EXERCISE
In the data below, one line contains "intros Hadj. unfold cents." and a later one contains "2))) as Hp.". Print both, with every line between them, exactly and alone.

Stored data
BEGIN

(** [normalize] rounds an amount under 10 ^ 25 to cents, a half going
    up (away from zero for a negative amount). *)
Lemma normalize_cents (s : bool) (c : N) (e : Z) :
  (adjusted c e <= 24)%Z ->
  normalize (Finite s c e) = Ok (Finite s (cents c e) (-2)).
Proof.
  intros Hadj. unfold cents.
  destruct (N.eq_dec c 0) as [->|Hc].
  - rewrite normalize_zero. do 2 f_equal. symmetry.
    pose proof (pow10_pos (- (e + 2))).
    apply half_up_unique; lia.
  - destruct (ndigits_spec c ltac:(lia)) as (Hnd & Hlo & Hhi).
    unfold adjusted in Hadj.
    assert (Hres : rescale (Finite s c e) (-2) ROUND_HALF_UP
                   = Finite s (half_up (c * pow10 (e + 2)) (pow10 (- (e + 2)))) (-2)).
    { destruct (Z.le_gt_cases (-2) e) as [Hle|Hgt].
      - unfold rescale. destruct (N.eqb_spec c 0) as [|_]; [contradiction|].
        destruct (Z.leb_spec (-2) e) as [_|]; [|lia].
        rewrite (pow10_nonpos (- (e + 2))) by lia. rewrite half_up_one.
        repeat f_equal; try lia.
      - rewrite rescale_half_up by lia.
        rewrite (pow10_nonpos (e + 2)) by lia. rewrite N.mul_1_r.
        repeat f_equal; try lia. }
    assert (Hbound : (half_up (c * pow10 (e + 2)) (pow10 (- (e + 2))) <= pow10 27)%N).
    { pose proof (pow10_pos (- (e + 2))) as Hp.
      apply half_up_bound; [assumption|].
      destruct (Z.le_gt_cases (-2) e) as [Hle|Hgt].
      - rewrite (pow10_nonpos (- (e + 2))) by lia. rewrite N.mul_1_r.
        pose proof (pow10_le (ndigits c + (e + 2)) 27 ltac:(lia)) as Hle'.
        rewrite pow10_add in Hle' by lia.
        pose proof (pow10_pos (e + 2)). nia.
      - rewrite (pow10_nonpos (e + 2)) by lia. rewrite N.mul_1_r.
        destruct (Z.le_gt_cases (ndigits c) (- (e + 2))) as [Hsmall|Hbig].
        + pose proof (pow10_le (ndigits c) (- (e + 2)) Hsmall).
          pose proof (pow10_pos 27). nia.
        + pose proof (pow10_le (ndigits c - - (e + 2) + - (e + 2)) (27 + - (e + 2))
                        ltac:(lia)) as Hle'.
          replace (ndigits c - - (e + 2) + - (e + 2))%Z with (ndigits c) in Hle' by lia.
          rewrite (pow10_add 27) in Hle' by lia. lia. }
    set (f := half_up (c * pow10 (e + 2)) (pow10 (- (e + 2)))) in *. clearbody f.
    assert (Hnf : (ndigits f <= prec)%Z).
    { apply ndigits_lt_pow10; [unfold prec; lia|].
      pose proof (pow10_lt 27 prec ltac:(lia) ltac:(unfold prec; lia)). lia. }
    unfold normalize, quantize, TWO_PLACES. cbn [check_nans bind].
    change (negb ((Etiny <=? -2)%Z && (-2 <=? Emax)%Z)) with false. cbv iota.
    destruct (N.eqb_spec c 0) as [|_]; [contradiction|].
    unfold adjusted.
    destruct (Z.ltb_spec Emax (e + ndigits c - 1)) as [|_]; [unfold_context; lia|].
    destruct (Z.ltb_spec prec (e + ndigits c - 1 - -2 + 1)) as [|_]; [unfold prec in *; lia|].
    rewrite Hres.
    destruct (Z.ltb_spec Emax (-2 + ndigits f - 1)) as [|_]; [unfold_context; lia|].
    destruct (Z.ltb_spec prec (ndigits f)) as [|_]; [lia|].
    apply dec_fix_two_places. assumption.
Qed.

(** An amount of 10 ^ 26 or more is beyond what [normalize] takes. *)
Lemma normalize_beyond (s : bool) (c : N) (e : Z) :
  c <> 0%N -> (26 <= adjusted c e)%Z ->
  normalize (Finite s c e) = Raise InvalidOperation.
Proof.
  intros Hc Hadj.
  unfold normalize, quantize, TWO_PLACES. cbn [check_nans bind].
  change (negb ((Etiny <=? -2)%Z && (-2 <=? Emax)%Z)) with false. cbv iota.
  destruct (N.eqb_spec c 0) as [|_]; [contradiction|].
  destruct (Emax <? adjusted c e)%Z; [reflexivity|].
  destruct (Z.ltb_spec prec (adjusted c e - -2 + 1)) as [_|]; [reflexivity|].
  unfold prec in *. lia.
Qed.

END

ANSWER TO THIS PROBLEM
  intros Hadj. unfold cents.
  destruct (N.eq_dec c 0) as [->|Hc].
  - rewrite normalize_zero. do 2 f_equal. symmetry.
    pose proof (pow10_pos (- (e + 2))).
    apply half_up_unique; lia.
  - destruct (ndigits_spec c ltac:(lia)) as (Hnd & Hlo & Hhi).
    unfold adjusted in Hadj.
    assert (Hres : rescale (Finite s c e) (-2) ROUND_HALF_UP
                   = Finite s (half_up (c * pow10 (e + 2)) (pow10 (- (e + 2)))) (-2)).
    { destruct (Z.le_gt_cases (-2) e) as [Hle|Hgt].
      - unfold rescale. destruct (N.eqb_spec c 0) as [|_]; [contradiction|].
        destruct (Z.leb_spec (-2) e) as [_|]; [|lia].
        rewrite (pow10_nonpos (- (e + 2))) by lia. rewrite half_up_one.
        repeat f_equal; try lia.
      - rewrite rescale_half_up by lia.
        rewrite (pow10_nonpos (e + 2)) by lia. rewrite N.mul_1_r.
        repeat f_equal; try lia. }
    assert (Hbound : (half_up (c * pow10 (e + 2)) (pow10 (- (e + 2))) <= pow10 27)%N).
    { pose proof (pow10_pos (- (e + 2))) as Hp.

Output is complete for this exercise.